Dataset entries =>

◇ ◇ ◇ ◇ ◇ ◇ ◇

(** C28: a stream loses nothing, invents nothing and never grows past its cap:
    what the pipe gave is what readers took, then what is buffered, then what
    the pump still holds, in order. A pump sleeps only on a full, open ring or
    when a call is about to wake it. Once a read answers the end, no later one
    takes anything. *)
Theorem a_stream_keeps_its_bytes s :
  output_running s ->
  pumped s = taken s ++ data (ring s) ++ held_by (pump s) /\
  length (data (ring s)) <= STREAM_CAP /\
  (forall held, pump s = Parked held ->
     (full (ring s) /\ closed (ring s) = false) \/ owed_space (notices s) (drain s) = true) /\
  (forall max bytes s', (guest_take max s).1 = (bytes, true) -> rtc output_step (guest_take max s).2 s' ->
     drain s = NoCollector -> taken s' = taken s ++ bytes).
Proof.
  intros Hr. pose proof (output_running_ok s Hr) as Hs. pose proof Hs as [H1 H2 H3 H4 H5 H6].
  split; [done|]. split; [done|]. split.
  - intros held Ep. rewrite Ep in H4. destruct H4 as (_ & _ & [Hf|Ho] & Hc); [|by right].
    destruct (closed (ring s)); [right; by apply Hc|by left].
  - intros max bytes s' Ht Hrtc Hd. destruct (guest_take_end max bytes s Ht) as (Hc & He & <-).
    by apply (drained_later _ _ Hrtc); [apply guest_take_ok|..].
Qed.

(** A run answers with everything its child wrote or not at all: the
    collector is drained only at the end of the pipe, and then its bytes are
    what the pipe gave, at most the cap, and the answer is the pump's verdict;
    past the cap it overflows, with at most one chunk more in memory. *)
Theorem a_run_answers_the_whole_output joined s :
  output_running s ->
  (drain s = Drained ->
   match finish joined s with
   | Some (Ok bytes) => pump s = Ended (Ok ()) /\ bytes = pumped s /\ (Z.of_nat (length bytes) <= RUN_OUTPUT_CAP)%Z
   | Some (Err _) => (exists error, pump s = Ended (Err error)) \/ (exists held, pump s = Aborted held)
   | None => exists verdict, pump s = Announcing verdict
   end) /\
  (drain s = Overflow ->
   (RUN_OUTPUT_CAP < Z.of_nat (length (taken s)) <= RUN_OUTPUT_CAP + Z.of_nat CHUNK)%Z /\ collected s = taken s).
Proof.
  intros Hr. destruct (output_running_ok s Hr) as [H1 H2 H3 H4 H5 H6]. split; intros Ed; rewrite Ed in H5.
  - destruct H5 as (Hcol & Hlen & Hc & Hd). specialize (H6 ltac:(by rewrite Ed) Hc). rewrite Hd in H1.
    unfold finish. destruct (pump s) as [ | | | | | | | |v|[[]|error]| |held] eqn:Ep; try done; eauto.
    split; [done|]. split; [|done]. by rewrite Hcol, H1, app_nil_r.
  - destruct H5 as [Hcol Hlen]. by rewrite <-Hcol.
Qed.

(** A pump asleep on a full ring is woken by the next read that takes
    anything, once that read has notified. *)
Lemma a_read_wakes_the_pump s held max :
  output_running s -> drain s = NoCollector -> notices s = [] -> pump s = Parked held -> 0 < max ->
  exists s', serve_notice 0 (guest_take max s).2 = Some s' /\ pump s' = Woken held /\
    exists accepted, 0 < accepted /\ (ring_offer held (ring s')).1 = accepted.
Proof.
  intros Hr Hd Hn Ep Hmax. pose proof STREAM_CAP_pos as Hcap. destruct (output_running_ok s Hr) as [H1 H2 H3 H4 H5 H6].
  rewrite Ep, Hn, Hd in H4. destruct H4 as (Hheld & _ & [Hf|Ho] & Hc); [|done]. unfold full in Hf. rewrite H2 in Hf.
  assert (closed (ring s) = false) as Hopen by (destruct (closed (ring s)); [by specialize (Hc eq_refl)|done]).
  unfold guest_take, ring_take. destruct (data (ring s)) as [|b bs] eqn:Eb; [simpl in Hf; lia|].
  rewrite Hopen. simpl length. replace (Nat.min max (S (length bs))) with (S (Nat.min (pred max) (length bs))) by lia.
  cbn [take drop]. unfold serve_notice. cbn. rewrite Hn. cbn. eexists. split; [done|].
  unfold notify_space. cbn. rewrite Ep. split; [done|]. eexists. split; [|done]. unfold ring_offer. cbn. rewrite H2.
  simpl in Hf, H3. rewrite length_drop. destruct held; [done|]. simpl. lia.
Qed.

◇ ◇ ◇ ◇ ◇ ◇ ◇

Exercise =>
Repeat, exactly and in full, the records shown above.

Response =>
(** C28: a stream loses nothing, invents nothing and never grows past its cap:
    what the pipe gave is what readers took, then what is buffered, then what
    the pump still holds, in order. A pump sleeps only on a full, open ring or
    when a call is about to wake it. Once a read answers the end, no later one
    takes anything. *)
Theorem a_stream_keeps_its_bytes s :
  output_running s ->
  pumped s = taken s ++ data (ring s) ++ held_by (pump s) /\
  length (data (ring s)) <= STREAM_CAP /\
  (forall held, pump s = Parked held ->
     (full (ring s) /\ closed (ring s) = false) \/ owed_space (notices s) (drain s) = true) /\
  (forall max bytes s', (guest_take max s).1 = (bytes, true) -> rtc output_step (guest_take max s).2 s' ->
     drain s = NoCollector -> taken s' = taken s ++ bytes).
Proof.
  intros Hr. pose proof (output_running_ok s Hr) as Hs. pose proof Hs as [H1 H2 H3 H4 H5 H6].
  split; [done|]. split; [done|]. split.
  - intros held Ep. rewrite Ep in H4. destruct H4 as (_ & _ & [Hf|Ho] & Hc); [|by right].
    destruct (closed (ring s)); [right; by apply Hc|by left].
  - intros max bytes s' Ht Hrtc Hd. destruct (guest_take_end max bytes s Ht) as (Hc & He & <-).
    by apply (drained_later _ _ Hrtc); [apply guest_take_ok|..].
Qed.

(** A run answers with everything its child wrote or not at all: the
    collector is drained only at the end of the pipe, and then its bytes are
    what the pipe gave, at most the cap, and the answer is the pump's verdict;
    past the cap it overflows, with at most one chunk more in memory. *)
Theorem a_run_answers_the_whole_output joined s :
  output_running s ->
  (drain s = Drained ->
   match finish joined s with
   | Some (Ok bytes) => pump s = Ended (Ok ()) /\ bytes = pumped s /\ (Z.of_nat (length bytes) <= RUN_OUTPUT_CAP)%Z
   | Some (Err _) => (exists error, pump s = Ended (Err error)) \/ (exists held, pump s = Aborted held)
   | None => exists verdict, pump s = Announcing verdict
   end) /\
  (drain s = Overflow ->
   (RUN_OUTPUT_CAP < Z.of_nat (length (taken s)) <= RUN_OUTPUT_CAP + Z.of_nat CHUNK)%Z /\ collected s = taken s).
Proof.
  intros Hr. destruct (output_running_ok s Hr) as [H1 H2 H3 H4 H5 H6]. split; intros Ed; rewrite Ed in H5.
  - destruct H5 as (Hcol & Hlen & Hc & Hd). specialize (H6 ltac:(by rewrite Ed) Hc). rewrite Hd in H1.
    unfold finish. destruct (pump s) as [ | | | | | | | |v|[[]|error]| |held] eqn:Ep; try done; eauto.
    split; [done|]. split; [|done]. by rewrite Hcol, H1, app_nil_r.
  - destruct H5 as [Hcol Hlen]. by rewrite <-Hcol.
Qed.

(** A pump asleep on a full ring is woken by the next read that takes
    anything, once that read has notified. *)
Lemma a_read_wakes_the_pump s held max :
  output_running s -> drain s = NoCollector -> notices s = [] -> pump s = Parked held -> 0 < max ->
  exists s', serve_notice 0 (guest_take max s).2 = Some s' /\ pump s' = Woken held /\
    exists accepted, 0 < accepted /\ (ring_offer held (ring s')).1 = accepted.
Proof.
  intros Hr Hd Hn Ep Hmax. pose proof STREAM_CAP_pos as Hcap. destruct (output_running_ok s Hr) as [H1 H2 H3 H4 H5 H6].
  rewrite Ep, Hn, Hd in H4. destruct H4 as (Hheld & _ & [Hf|Ho] & Hc); [|done]. unfold full in Hf. rewrite H2 in Hf.
  assert (closed (ring s) = false) as Hopen by (destruct (closed (ring s)); [by specialize (Hc eq_refl)|done]).
  unfold guest_take, ring_take. destruct (data (ring s)) as [|b bs] eqn:Eb; [simpl in Hf; lia|].
  rewrite Hopen. simpl length. replace (Nat.min max (S (length bs))) with (S (Nat.min (pred max) (length bs))) by lia.
  cbn [take drop]. unfold serve_notice. cbn. rewrite Hn. cbn. eexists. split; [done|].
  unfold notify_space. cbn. rewrite Ep. split; [done|]. eexists. split; [|done]. unfold ring_offer. cbn. rewrite H2.
  simpl in Hf, H3. rewrite length_drop. destruct held; [done|]. simpl. lia.
Qed.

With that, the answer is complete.